The data:
···

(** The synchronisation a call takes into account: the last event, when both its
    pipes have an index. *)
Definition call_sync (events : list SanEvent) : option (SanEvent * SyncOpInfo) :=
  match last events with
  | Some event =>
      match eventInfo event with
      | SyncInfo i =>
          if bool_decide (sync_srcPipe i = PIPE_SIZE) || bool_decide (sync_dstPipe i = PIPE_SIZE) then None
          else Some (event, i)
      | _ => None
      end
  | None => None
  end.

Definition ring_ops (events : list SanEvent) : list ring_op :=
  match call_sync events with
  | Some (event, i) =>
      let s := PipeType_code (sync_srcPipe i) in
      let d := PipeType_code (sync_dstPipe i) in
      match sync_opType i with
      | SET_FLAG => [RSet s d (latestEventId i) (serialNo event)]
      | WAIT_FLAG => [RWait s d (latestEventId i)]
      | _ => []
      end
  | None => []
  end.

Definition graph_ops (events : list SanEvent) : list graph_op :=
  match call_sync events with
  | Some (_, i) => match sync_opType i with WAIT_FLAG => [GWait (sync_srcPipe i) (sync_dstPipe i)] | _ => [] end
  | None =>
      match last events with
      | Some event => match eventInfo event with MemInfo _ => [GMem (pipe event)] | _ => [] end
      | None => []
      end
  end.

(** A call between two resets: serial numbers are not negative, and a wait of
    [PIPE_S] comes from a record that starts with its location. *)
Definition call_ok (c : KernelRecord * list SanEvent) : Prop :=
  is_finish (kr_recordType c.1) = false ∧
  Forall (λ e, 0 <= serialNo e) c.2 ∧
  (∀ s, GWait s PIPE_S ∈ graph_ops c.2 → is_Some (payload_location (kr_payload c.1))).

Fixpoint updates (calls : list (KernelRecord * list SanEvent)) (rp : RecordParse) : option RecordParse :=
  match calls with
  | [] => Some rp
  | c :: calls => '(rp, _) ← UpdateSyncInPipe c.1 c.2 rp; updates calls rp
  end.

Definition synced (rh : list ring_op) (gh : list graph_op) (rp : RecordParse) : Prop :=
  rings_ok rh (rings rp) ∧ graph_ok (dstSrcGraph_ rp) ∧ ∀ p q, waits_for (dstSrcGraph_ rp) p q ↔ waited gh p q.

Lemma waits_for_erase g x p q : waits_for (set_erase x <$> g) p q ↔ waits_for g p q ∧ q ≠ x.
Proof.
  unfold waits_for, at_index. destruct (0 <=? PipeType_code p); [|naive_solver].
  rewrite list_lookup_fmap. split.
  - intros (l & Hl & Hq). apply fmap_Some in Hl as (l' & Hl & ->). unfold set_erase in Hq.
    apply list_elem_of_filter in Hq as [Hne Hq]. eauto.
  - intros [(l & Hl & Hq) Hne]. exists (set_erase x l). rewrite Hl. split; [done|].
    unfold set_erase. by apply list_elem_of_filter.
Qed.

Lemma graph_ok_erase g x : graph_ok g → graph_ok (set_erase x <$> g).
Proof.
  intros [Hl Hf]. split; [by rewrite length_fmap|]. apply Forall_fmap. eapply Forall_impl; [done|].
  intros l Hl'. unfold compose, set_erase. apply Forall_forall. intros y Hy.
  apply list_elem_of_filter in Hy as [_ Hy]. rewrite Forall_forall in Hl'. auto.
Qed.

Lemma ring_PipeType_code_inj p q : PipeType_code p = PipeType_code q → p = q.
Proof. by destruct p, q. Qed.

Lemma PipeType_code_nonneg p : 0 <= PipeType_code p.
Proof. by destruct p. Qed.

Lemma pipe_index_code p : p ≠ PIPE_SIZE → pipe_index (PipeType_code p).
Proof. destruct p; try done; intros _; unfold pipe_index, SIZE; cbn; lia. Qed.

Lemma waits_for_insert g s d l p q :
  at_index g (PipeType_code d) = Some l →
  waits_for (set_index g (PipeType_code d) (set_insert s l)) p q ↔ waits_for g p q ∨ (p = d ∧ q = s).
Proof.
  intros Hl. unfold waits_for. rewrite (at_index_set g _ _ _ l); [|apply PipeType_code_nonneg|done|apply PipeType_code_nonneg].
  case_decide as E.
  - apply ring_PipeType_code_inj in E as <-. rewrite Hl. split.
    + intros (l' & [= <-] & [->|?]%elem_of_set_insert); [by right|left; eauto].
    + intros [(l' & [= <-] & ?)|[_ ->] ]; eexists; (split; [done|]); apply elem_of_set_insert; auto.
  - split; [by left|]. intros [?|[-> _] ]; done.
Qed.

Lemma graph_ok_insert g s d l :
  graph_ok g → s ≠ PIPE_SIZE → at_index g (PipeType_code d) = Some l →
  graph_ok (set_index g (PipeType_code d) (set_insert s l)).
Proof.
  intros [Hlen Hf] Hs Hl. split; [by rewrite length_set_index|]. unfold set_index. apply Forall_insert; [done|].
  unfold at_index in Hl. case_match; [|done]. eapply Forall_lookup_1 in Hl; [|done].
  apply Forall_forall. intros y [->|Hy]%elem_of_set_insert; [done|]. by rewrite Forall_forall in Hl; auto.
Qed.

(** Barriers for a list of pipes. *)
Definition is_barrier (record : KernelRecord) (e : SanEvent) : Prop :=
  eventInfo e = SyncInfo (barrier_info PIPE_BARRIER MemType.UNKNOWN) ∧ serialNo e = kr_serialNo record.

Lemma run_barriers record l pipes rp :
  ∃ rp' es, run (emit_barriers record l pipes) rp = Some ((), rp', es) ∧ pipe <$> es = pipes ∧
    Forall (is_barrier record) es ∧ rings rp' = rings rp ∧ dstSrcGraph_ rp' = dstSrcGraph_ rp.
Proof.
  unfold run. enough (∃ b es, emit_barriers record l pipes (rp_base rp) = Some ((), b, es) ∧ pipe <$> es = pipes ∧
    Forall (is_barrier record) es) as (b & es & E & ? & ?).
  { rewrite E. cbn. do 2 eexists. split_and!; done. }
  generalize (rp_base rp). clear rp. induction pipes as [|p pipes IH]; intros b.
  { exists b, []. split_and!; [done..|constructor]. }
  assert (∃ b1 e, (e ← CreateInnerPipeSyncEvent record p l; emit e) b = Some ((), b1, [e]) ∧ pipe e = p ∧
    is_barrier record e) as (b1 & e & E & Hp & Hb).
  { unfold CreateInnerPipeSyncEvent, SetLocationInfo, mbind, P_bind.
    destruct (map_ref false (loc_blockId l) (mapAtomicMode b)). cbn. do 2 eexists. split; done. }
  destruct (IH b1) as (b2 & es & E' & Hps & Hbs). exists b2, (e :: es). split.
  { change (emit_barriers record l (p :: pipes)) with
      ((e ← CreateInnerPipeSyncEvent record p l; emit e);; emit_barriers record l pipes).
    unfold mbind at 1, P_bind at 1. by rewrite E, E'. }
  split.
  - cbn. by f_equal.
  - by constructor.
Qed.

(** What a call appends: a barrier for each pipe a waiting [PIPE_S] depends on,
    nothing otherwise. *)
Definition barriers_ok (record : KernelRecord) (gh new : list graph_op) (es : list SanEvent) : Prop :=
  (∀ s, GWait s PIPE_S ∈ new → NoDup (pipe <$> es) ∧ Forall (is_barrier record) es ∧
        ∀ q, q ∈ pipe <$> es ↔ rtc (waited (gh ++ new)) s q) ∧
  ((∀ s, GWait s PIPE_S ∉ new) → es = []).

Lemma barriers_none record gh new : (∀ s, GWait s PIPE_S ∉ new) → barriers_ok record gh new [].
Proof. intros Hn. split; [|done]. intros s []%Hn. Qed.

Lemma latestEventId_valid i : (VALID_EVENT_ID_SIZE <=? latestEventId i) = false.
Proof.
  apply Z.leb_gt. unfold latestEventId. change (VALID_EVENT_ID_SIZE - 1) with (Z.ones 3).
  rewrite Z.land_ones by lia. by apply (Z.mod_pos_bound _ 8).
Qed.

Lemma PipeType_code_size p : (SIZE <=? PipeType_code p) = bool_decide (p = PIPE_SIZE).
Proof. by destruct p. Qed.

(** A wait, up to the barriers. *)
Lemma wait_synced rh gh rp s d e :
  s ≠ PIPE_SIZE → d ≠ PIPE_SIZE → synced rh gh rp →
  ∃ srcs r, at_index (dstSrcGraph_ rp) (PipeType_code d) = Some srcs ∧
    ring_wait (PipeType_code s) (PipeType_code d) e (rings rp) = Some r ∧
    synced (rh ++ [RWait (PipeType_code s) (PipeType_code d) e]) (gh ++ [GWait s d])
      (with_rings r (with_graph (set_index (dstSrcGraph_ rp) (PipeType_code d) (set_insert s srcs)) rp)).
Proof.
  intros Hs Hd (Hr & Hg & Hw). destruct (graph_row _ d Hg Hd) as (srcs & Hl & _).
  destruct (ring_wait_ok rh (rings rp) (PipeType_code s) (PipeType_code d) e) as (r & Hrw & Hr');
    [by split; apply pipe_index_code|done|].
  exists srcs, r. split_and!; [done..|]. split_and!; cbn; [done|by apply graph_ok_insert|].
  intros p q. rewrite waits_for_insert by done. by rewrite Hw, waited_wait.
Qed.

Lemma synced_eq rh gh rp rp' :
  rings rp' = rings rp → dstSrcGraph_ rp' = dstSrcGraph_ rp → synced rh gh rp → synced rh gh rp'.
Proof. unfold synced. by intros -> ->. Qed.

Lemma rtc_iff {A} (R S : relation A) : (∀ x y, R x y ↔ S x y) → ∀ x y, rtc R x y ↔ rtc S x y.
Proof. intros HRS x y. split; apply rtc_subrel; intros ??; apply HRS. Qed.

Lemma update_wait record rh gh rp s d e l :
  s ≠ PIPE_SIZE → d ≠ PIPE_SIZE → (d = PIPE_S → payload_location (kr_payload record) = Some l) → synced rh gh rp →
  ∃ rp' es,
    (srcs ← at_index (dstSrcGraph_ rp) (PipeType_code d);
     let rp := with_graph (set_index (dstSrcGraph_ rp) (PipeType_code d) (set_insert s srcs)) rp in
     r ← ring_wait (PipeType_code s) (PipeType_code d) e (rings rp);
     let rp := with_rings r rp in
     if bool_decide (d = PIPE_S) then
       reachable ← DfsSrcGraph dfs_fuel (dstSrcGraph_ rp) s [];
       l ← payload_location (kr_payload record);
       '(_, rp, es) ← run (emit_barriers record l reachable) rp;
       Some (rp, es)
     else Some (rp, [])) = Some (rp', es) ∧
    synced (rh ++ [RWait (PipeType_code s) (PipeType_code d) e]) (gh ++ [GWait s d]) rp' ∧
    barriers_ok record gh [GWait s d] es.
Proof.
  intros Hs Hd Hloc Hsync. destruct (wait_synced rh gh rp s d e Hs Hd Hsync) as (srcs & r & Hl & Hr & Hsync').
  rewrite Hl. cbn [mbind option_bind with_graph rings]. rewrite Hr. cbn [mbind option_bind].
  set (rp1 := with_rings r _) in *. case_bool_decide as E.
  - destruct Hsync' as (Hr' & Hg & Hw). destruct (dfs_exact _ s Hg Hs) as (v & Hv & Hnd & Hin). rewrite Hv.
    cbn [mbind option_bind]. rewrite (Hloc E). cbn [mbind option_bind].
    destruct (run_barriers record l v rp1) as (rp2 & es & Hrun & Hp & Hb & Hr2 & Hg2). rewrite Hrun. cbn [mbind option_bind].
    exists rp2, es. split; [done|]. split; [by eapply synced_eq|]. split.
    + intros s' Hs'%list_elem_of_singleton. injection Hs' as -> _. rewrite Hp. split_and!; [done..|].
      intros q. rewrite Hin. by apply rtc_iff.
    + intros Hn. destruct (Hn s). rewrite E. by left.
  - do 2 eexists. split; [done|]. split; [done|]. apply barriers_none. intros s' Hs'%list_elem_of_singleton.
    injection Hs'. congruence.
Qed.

···

To do: Output should match, line for line, the stretch of the material above from the line holding "graph_ok (set_index g" through the line holding "rewrite E. cbn.".

Response box:
  graph_ok (set_index g (PipeType_code d) (set_insert s l)).
Proof.
  intros [Hlen Hf] Hs Hl. split; [by rewrite length_set_index|]. unfold set_index. apply Forall_insert; [done|].
  unfold at_index in Hl. case_match; [|done]. eapply Forall_lookup_1 in Hl; [|done].
  apply Forall_forall. intros y [->|Hy]%elem_of_set_insert; [done|]. by rewrite Forall_forall in Hl; auto.
Qed.

(** Barriers for a list of pipes. *)
Definition is_barrier (record : KernelRecord) (e : SanEvent) : Prop :=
  eventInfo e = SyncInfo (barrier_info PIPE_BARRIER MemType.UNKNOWN) ∧ serialNo e = kr_serialNo record.

Lemma run_barriers record l pipes rp :
  ∃ rp' es, run (emit_barriers record l pipes) rp = Some ((), rp', es) ∧ pipe <$> es = pipes ∧
    Forall (is_barrier record) es ∧ rings rp' = rings rp ∧ dstSrcGraph_ rp' = dstSrcGraph_ rp.
Proof.
  unfold run. enough (∃ b es, emit_barriers record l pipes (rp_base rp) = Some ((), b, es) ∧ pipe <$> es = pipes ∧
    Forall (is_barrier record) es) as (b & es & E & ? & ?).
  { rewrite E. cbn. do 2 eexists. split_and!; done. }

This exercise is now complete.